Instructions for the task>
Emit the line that holds "Arguments SourceOwned : clear implicits." and all lines following it through the end of the data, verbatim, and nothing else.

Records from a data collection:
──────────────────────────────

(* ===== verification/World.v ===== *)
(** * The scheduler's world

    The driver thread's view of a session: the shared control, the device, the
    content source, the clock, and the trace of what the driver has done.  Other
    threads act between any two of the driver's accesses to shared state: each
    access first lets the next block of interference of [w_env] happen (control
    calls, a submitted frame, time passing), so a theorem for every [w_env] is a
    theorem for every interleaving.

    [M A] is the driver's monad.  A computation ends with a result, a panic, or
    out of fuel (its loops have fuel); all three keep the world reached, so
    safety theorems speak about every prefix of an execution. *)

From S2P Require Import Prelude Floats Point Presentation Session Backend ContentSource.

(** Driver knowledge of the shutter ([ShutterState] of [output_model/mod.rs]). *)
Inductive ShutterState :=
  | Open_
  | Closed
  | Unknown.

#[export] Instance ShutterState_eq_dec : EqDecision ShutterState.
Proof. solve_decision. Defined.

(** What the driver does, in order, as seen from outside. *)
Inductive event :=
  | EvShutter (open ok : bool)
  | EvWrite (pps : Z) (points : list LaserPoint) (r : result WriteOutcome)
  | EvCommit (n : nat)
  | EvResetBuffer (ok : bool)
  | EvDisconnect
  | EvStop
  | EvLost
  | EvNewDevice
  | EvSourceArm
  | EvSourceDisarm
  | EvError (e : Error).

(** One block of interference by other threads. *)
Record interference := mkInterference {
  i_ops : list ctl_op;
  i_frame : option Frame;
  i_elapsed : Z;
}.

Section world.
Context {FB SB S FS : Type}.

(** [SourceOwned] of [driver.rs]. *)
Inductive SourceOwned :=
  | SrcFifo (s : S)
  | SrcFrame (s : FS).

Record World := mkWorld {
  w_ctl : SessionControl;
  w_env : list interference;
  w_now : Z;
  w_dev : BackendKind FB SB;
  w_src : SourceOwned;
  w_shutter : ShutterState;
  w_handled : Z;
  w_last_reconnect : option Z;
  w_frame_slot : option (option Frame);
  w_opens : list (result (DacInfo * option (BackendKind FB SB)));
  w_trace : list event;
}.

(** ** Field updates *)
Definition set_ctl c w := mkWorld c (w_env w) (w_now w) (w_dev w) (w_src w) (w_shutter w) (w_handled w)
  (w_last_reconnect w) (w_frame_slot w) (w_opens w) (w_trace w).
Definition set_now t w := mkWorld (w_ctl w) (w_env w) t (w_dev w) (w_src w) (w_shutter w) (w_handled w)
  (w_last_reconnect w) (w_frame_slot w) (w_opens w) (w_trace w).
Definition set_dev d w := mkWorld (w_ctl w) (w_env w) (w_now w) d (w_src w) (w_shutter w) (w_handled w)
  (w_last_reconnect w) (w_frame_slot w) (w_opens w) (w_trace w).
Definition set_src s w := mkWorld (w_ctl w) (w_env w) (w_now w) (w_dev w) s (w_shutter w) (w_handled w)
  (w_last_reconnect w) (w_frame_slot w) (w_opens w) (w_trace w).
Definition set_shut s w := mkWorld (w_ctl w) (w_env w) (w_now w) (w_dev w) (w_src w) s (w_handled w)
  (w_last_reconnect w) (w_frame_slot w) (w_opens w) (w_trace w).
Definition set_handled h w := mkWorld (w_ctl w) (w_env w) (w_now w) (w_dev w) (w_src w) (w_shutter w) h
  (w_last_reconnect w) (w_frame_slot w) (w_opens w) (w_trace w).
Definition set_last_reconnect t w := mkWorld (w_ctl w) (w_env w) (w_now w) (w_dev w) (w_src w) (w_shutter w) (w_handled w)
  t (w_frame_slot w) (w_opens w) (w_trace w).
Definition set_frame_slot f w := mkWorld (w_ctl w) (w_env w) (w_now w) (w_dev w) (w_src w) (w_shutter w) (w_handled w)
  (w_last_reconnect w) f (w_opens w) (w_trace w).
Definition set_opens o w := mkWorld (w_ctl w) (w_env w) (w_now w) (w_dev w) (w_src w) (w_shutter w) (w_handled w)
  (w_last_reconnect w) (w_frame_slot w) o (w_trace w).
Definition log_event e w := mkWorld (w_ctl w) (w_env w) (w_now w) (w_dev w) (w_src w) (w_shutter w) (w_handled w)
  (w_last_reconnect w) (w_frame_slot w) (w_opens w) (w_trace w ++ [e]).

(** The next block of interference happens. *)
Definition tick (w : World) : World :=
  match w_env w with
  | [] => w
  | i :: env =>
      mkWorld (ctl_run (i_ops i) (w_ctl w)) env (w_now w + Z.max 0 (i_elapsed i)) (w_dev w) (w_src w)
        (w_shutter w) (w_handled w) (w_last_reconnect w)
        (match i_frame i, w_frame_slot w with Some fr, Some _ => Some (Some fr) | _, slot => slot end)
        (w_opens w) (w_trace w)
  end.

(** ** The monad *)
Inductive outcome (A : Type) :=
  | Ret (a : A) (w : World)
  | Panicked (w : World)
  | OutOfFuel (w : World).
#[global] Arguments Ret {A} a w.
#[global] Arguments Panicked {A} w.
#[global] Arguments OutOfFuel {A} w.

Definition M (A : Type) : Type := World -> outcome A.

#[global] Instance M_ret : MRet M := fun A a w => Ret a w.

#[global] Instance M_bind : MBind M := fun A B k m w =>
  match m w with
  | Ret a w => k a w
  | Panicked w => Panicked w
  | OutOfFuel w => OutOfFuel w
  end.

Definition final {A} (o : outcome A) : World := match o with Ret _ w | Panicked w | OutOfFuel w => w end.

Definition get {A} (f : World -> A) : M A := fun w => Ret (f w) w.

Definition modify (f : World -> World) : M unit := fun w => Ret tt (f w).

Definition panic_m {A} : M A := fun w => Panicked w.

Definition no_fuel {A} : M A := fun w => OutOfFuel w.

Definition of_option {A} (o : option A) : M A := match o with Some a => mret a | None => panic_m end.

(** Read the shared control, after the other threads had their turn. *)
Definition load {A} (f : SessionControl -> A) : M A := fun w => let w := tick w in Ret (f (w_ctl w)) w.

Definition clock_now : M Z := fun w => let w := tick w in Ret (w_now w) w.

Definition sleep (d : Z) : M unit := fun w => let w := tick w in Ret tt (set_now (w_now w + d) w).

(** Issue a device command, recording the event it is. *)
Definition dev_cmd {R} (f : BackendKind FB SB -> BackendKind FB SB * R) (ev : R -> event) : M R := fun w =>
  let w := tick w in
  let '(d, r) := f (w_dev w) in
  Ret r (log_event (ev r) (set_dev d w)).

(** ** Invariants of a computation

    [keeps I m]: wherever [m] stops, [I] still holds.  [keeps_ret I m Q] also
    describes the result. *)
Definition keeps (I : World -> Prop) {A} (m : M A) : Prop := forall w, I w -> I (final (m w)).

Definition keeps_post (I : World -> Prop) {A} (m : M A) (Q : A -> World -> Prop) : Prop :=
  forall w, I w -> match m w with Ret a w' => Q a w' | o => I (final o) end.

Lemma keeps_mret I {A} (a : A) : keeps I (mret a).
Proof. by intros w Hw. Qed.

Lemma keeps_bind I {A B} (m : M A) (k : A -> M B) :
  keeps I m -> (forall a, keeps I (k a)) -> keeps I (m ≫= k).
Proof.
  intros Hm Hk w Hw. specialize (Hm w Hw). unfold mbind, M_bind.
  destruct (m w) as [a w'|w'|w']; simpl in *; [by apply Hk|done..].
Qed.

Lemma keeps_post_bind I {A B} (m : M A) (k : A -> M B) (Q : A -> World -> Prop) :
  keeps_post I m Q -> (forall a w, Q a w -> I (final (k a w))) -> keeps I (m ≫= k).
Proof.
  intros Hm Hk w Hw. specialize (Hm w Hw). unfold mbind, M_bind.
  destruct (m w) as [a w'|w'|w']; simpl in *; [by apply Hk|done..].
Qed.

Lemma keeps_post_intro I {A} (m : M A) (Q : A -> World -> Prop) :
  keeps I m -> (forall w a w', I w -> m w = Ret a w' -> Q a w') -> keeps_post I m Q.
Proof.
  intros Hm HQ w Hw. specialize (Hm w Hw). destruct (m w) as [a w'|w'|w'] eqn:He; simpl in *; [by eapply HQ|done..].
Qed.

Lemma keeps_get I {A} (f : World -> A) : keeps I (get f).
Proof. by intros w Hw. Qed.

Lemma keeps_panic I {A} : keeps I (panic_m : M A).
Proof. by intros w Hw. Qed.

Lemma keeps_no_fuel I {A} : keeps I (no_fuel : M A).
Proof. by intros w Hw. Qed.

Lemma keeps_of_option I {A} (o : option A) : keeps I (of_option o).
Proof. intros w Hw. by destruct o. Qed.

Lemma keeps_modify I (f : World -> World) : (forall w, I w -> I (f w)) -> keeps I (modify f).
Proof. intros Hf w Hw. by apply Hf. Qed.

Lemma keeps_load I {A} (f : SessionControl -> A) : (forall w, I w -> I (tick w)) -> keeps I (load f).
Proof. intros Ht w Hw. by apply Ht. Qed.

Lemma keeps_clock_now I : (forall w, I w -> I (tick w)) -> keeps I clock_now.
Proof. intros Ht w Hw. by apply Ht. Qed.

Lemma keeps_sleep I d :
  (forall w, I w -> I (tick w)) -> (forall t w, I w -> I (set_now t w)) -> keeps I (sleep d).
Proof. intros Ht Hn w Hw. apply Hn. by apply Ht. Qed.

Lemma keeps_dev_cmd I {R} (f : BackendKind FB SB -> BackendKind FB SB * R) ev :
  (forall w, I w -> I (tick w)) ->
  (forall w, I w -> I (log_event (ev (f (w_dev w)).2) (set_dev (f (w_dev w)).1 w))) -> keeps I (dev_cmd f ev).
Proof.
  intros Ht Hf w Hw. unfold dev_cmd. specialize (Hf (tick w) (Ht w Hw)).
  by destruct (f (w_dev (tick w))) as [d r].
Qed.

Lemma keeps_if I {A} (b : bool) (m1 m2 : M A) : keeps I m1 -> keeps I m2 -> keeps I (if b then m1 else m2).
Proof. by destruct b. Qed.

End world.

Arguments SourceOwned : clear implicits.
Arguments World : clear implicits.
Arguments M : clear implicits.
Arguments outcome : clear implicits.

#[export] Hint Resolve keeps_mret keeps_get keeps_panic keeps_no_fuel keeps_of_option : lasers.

──────────────────────────────

Solution for this task>
Arguments SourceOwned : clear implicits.
Arguments World : clear implicits.
Arguments M : clear implicits.
Arguments outcome : clear implicits.

#[export] Hint Resolve keeps_mret keeps_get keeps_panic keeps_no_fuel keeps_of_option : lasers.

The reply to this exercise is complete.